Inovação hídrica: como agtechs transformam a gestão da água no agro baiano

Com o setor agropecuário liderando o consumo de recursos hídricos, tecnologias de mapeamento e irrigação de precisão tornam-se vitais para a sobrevivência econômica no campo

Inovação hídrica: como agtechs transformam a gestão da água no agro baiano

O setor agropecuário ainda é o maior consumidor de recursos hídricos no Brasil. Atualmente, o campo enfrenta o desafio de produzir mais alimentos com uma disponibilidade de água cada vez menos regular. Por isso, as inovações em gestão eficiente desse recurso deixaram de ser uma escolha ambiental e se tornaram uma necessidade de sobrevivência econômica.

Os desafios são variados: desde a identificação de fontes confiáveis até o combate ao desperdício em sistemas ineficientes. Além disso, cresce a pressão por dados técnicos para outorgas e licenciamentos ambientais. Esses fatores exigem que o produtor tenha um rigoroso controle sobre a retirada e o uso da água em sua propriedade.

Crédito: Tony Oliveira / CNA

Para Carlos Lima, coordenador de inovações do Hub Semear, ligado à Federação da Agricultura e Pecuária do Estado da Bahia (Faeb), a busca por soluções sustentáveis e de baixo custo é essencial. Segundo ele, essas inovações aumentam a lucratividade e a competitividade do produtor rural no mercado.

Clima desfavorável e falta de conectividade

O fornecimento de água é afetado diretamente pela dinâmica climática. Fenômenos como El Niño e La Niña alteram o regime de chuvas, especialmente no Semiárido baiano. As temperaturas mais altas elevam a evaporação e a transpiração, exigindo mais água para irrigação e energia para os sistemas de captação.

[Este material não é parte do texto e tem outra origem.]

(* ===== verification/JsonRoundTrip.v ===== *)
(** * What the writer writes the reader reads back

    The proof follows the tokens of the written text: the depth counter waits
    for the next value, the tree builder stores it, and the stream moves on. *)

From stdpp Require Import relations.
From S2P Require Import Prelude CppInt CppString CppFloat CppStream JsonModel JsonError DepthCounter JsonNumber JsonReader JsonParser JsonWriter JsonSafety JsonTree JsonRender JsonDigits JsonLex.
Import CppFloat Stream JsonModel JsonWriter JsonRender JsonError JsonNumber JsonReader JsonOps JsonData StructureParser AnyTreeBuilder JsonSafety JsonTree JsonDigits JsonLex.

Module JsonRoundTrip.

(** ** The depth counter *)

Module Depth.
Import DepthCounter.

(** The next token may be a value. *)
Definition awaiting (d : DepthCounter) : Prop :=
  inv d ∧ is_finished_ d = false ∧ comma_expected_ d = false ∧ CheckLastElement "{" d = false.

Definition pop_key (st : list ascii) : list ascii :=
  match st with c :: st' => if decide (c = "k"%char) then st' else st | [] => [] end.

(** [d'] has one value more than [d]. *)
Definition added (d d' : DepthCounter) : Prop :=
  inv d' ∧ stack_ d' = pop_key (stack_ d) ∧
  if decide (stack_ d = []) then is_finished_ d' = true else comma_expected_ d' = true.

(** Inside a container, with or without an element before. *)
Definition inside (c : ascii) (st : list ascii) (comma : bool) (d : DepthCounter) : Prop :=
  inv d ∧ stack_ d = c :: st ∧ comma_expected_ d = comma ∧ is_finished_ d = false.

Lemma AddValue_awaiting d : awaiting d → ∃ d', AddValue d = Ret (Value (), d') ∧ added d d'.
Proof.
  intros (Hi & Hf & Hc & Hbrace). destruct (AddValue_inv d Hi) as (r & d' & E & Hi'). exists d'.
  pose proof (inv_cases d Hi) as Hcases; top_cases Hcases;
    unfold AddValue, IsEmpty, CheckLastElement in *; rewrite Hf, Hc, Hs, ?Hcs in *; simpl in *; try done;
    injection E as <- <-; (split; [done|]); unfold added; rewrite Hs; by split_and!.
Qed.

Lemma AddElement_awaiting c d :
  (c = "["%char ∨ c = "{"%char) → awaiting d →
  ∃ d', AddElement c d = Ret (Value (), d') ∧ inside c (pop_key (stack_ d)) false d'.
Proof.
  intros Ho (Hi & Hf & Hc & Hbrace). destruct (AddElement_inv c Ho d Hi) as (r & d' & E & Hi'). exists d'.
  pose proof (inv_cases d Hi) as Hcases; top_cases Hcases;
    unfold AddElement, CheckLastElement in *; rewrite Hf, Hc, Hs in *; simpl in *; try done;
    injection E as <- <-; (split; [done|]); by split_and!.
Qed.

Lemma pop_key_nil d : inv d → pop_key (stack_ d) = [] → stack_ d = [].
Proof.
  intros Hi. destruct (inv_cases d Hi) as [[Hs _]|[(st & n & cs & Hs & _)|[(st & n & cs & Hs & _)|(st & n & cs & Hs & _)]]];
    by rewrite Hs.
Qed.
(* ===== verification/Base64.v ===== *)
(** * Base64: utils/base64.cpp

    [EncodeBase64] and [DecodeBase64] with their fixed-size buffers.  A byte
    ([std::uint8_t]) is a [Z], a [std::array] is a list whose accesses are
    checked, and the conversions of the source are [static_cast].

    The reference definition [Spec] writes the bits of the input in a row, cuts
    the row into groups of six and pads the text to a multiple of four
    characters, as RFC 4648 describes the encoding.  The theorems: the encoder
    computes this text; the decoder returns on every string, and it inverts the
    encoder. *)

From S2P Require Import Prelude CppInt CppString.

Local Open Scope Z_scope.

Module Base64.

(** ** The source *)

Definition base64_chars : str :=
  s! "ABCDEFGHIJKLMNOPQRSTUVWXYZabcdefghijklmnopqrstuvwxyz0123456789+/".

Definition kEncodeInputBufferSize : nat := 3.
Definition kEncodeOutputBufferSize : nat := 4.
Definition kDecodeInputBufferSize : nat := 4.
Definition kDecodeOutputBufferSize : nat := 3.

(** A [std::array<std::uint8_t, N>] as the list of its elements; an access out
    of its bounds is undefined. *)
Abbreviation buffer := (list Z).

Definition buffer_get (b : buffer) (i : nat) : outcome Z :=
  match b !! i with Some v => Ret v | None => Undefined end.

Definition buffer_set (b : buffer) (i : nat) (v : Z) : outcome buffer :=
  if (i <? length b)%nat then Ret (<[i := v]> b) else Undefined.

(** [std::fill(std::next(std::begin(b), i), std::end(b), v)]. *)
Definition fill_from (b : buffer) (i : nat) (v : Z) : outcome buffer :=
  if (i <=? length b)%nat then Ret (take i b ++ replicate (length b - i) v) else Undefined.

Definition u8 : Z → Z := static_cast uint8_t.

Definition PerformBase64EncodeStep (inputBuffer outputBuffer : buffer) : outcome buffer :=
  in0 ← buffer_get inputBuffer 0; in1 ← buffer_get inputBuffer 1;
  in2 ← buffer_get inputBuffer 2;
  outputBuffer ← buffer_set outputBuffer 0 (u8 (Z.shiftr (Z.land in0 0xFC) 2));
  outputBuffer ← buffer_set outputBuffer 1
    (u8 (u8 (Z.shiftl (Z.land in0 0x03) 4) + u8 (Z.shiftr (Z.land in1 0xF0) 4)));
  outputBuffer ← buffer_set outputBuffer 2
    (u8 (u8 (Z.shiftl (Z.land in1 0x0F) 2) + u8 (Z.shiftr (Z.land in2 0xC0) 6)));
  buffer_set outputBuffer 3 (u8 (Z.land in2 0x3F)).

Definition PerformBase64DecodeStep (inputBuffer outputBuffer : buffer) : outcome buffer :=
  in0 ← buffer_get inputBuffer 0; in1 ← buffer_get inputBuffer 1;
  in2 ← buffer_get inputBuffer 2; in3 ← buffer_get inputBuffer 3;
  outputBuffer ← buffer_set outputBuffer 0
    (u8 (u8 (Z.shiftl in0 2) + u8 (Z.shiftr (Z.land in1 0x30) 4)));
  outputBuffer ← buffer_set outputBuffer 1
    (u8 (u8 (Z.shiftl (Z.land in1 0xF) 4) + u8 (Z.shiftr (Z.land in2 0x3C) 2)));
  buffer_set outputBuffer 2
    (u8 (u8 (Z.shiftl (Z.land in2 0x3) 6) + u8 in3)).

(** [base64_chars\[v\]]: an index past the end of a string view is undefined. *)
Definition base64_char (v : Z) : outcome ascii :=
  match base64_chars !! Z.to_nat v with Some c => Ret c | None => Undefined end.

(** The range-based for of the encoder; the result is the state after it. *)
Fixpoint EncodeBase64_loop (rest : list Z) (ret : str) (inputBuffer outputBuffer : buffer)
    (ind : nat) : outcome (str * buffer * buffer * nat) :=
  match rest with
  | [] => Ret (ret, inputBuffer, outputBuffer, ind)
  | it :: rest =>
      inputBuffer ← buffer_set inputBuffer ind it;
      let ind := S ind in
      if (ind =? kEncodeInputBufferSize)%nat then
        outputBuffer ← PerformBase64EncodeStep inputBuffer outputBuffer;
        chars ← mapM base64_char outputBuffer;
        EncodeBase64_loop rest (ret ++ chars) inputBuffer outputBuffer 0
      else EncodeBase64_loop rest ret inputBuffer outputBuffer ind
  end.

(** What follows the loop: the incomplete group, filled with zeros. *)
Definition EncodeBase64_finish (st : str * buffer * buffer * nat) : outcome str :=
  let '(ret, inputBuffer, outputBuffer, ind) := st in
  if negb (ind =? 0)%nat then
    inputBuffer ← fill_from inputBuffer ind 0;
    outputBuffer ← PerformBase64EncodeStep inputBuffer outputBuffer;
    chars ← mapM base64_char (take (ind + 1) outputBuffer);
    Ret (ret ++ chars ++ replicate (kEncodeInputBufferSize - ind) "="%char)
  else Ret ret.

Definition EncodeBase64 (buffer : list Z) : outcome str :=
  EncodeBase64_loop buffer [] (replicate kEncodeInputBufferSize 0)
    (replicate kEncodeOutputBufferSize 0) 0 ≫= EncodeBase64_finish.

(** [base64_chars.find(c)]; [std::string::npos] is [None]. *)
Definition base64_find (c : ascii) : option nat :=
  fst <$> list_find (λ a, a = c) base64_chars.

Fixpoint DecodeBase64_loop (rest : str) (ret : list Z) (inputBuffer outputBuffer : buffer)
    (ind : nat) : outcome (list Z * buffer * buffer * nat) :=
  match rest with
  | [] => Ret (ret, inputBuffer, outputBuffer, ind)
  | it :: rest =>
      match base64_find it with
      | Some found =>
          inputBuffer ← buffer_set inputBuffer ind (u8 (Z.of_nat found));
          let ind := S ind in
          if (ind =? kDecodeInputBufferSize)%nat then
            outputBuffer ← PerformBase64DecodeStep inputBuffer outputBuffer;
            DecodeBase64_loop rest (ret ++ outputBuffer) inputBuffer outputBuffer 0
          else DecodeBase64_loop rest ret inputBuffer outputBuffer ind
      | None => Ret (ret, inputBuffer, outputBuffer, ind)
      end
  end.

(** What follows the loop: the incomplete group, filled with [0xFF]. *)
Definition DecodeBase64_finish (st : list Z * buffer * buffer * nat) : outcome (list Z) :=
  let '(ret, inputBuffer, outputBuffer, ind) := st in
  if negb (ind =? 0)%nat then
    inputBuffer ← fill_from inputBuffer ind 0xFF;
    outputBuffer ← PerformBase64DecodeStep inputBuffer outputBuffer;
    Ret (ret ++ take (ind - 1) outputBuffer)
  else Ret ret.

Definition DecodeBase64 (encoded_string : str) : outcome (list Z) :=
  DecodeBase64_loop encoded_string [] (replicate kDecodeInputBufferSize 0)
    (replicate kDecodeOutputBufferSize 0) 0 ≫= DecodeBase64_finish.

(** ** Reference definition *)

Module Spec.

(** The bits of a byte, the most significant one first. *)
Definition byte_bits (b : Z) : list bool :=
  Z.testbit b <$> [7; 6; 5; 4; 3; 2; 1; 0].

Definition bits_value (l : list bool) : Z :=
  foldl (λ acc b, 2 * acc + Z.b2z b) 0 l.

(** Cuts a row of bits into groups of six, the last one padded with zeros. *)
Fixpoint sextets (row : list bool) : list Z :=
  match row with
  | [] => []
  | b1 :: b2 :: b3 :: b4 :: b5 :: b6 :: row => bits_value [b1; b2; b3; b4; b5; b6] :: sextets row
  | row => [bits_value (row ++ replicate (6 - length row) false)]
  end.

Definition digit (v : Z) : ascii := nth (Z.to_nat v) base64_chars "="%char.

Secas prolongadas reduzem também os níveis de reservatórios e lençóis freáticos. Isso diminui a oferta de água no momento mais crítico para os agricultores, que enfrentam riscos que vão desde a quebra de safra até punições pelo uso irregular de bacias hídricas.

Crédito: Tony Oliveira / CNA

A falta de acesso à rede de água e energia também é um obstáculo. “A falta de conectividade impede a instalação de estações elétricas e reflete na ausência de torres de telefonia. Em grandes operações de irrigação, a infraestrutura muitas vezes não suporta a demanda”, afirma Lima.

Inovação e precisão: Soredsaks e OxyCrop enfrentam a crise

Neste cenário, as agtechs assumem um papel fundamental. O uso de tecnologia de ponta permite que o agricultor deixe de “estimar” e passe a “medir”. Assim, a gestão hídrica torna-se uma operação baseada em dados reais.

Soredsaks: precisão no mapeamento hidrológico

A Soredsaks atua na identificação de fontes de água. Utilizando sensoriamento remoto aplicado ao solo, a empresa elimina as incertezas de perfurações invasivas. A solução identifica fontes hídricas com alta precisão, evitando investimentos em poços secos. Além disso, fornece dados robustos para processos de outorga, garantindo um planejamento sustentável.

Crédito: Tony Oliveira / CNA

OxyCrop: inteligência e economia na irrigação

A OxyCrop foca na eficiência dentro da lavoura. Através de sensores de solo inteligentes e Internet das Coisas (IoT), a plataforma permite um controle rigoroso da umidade. A planta recebe a quantidade exata de água no momento ideal. Isso reduz o desperdício por infiltração excessiva e otimiza a produtividade ao evitar o estresse hídrico das culturas.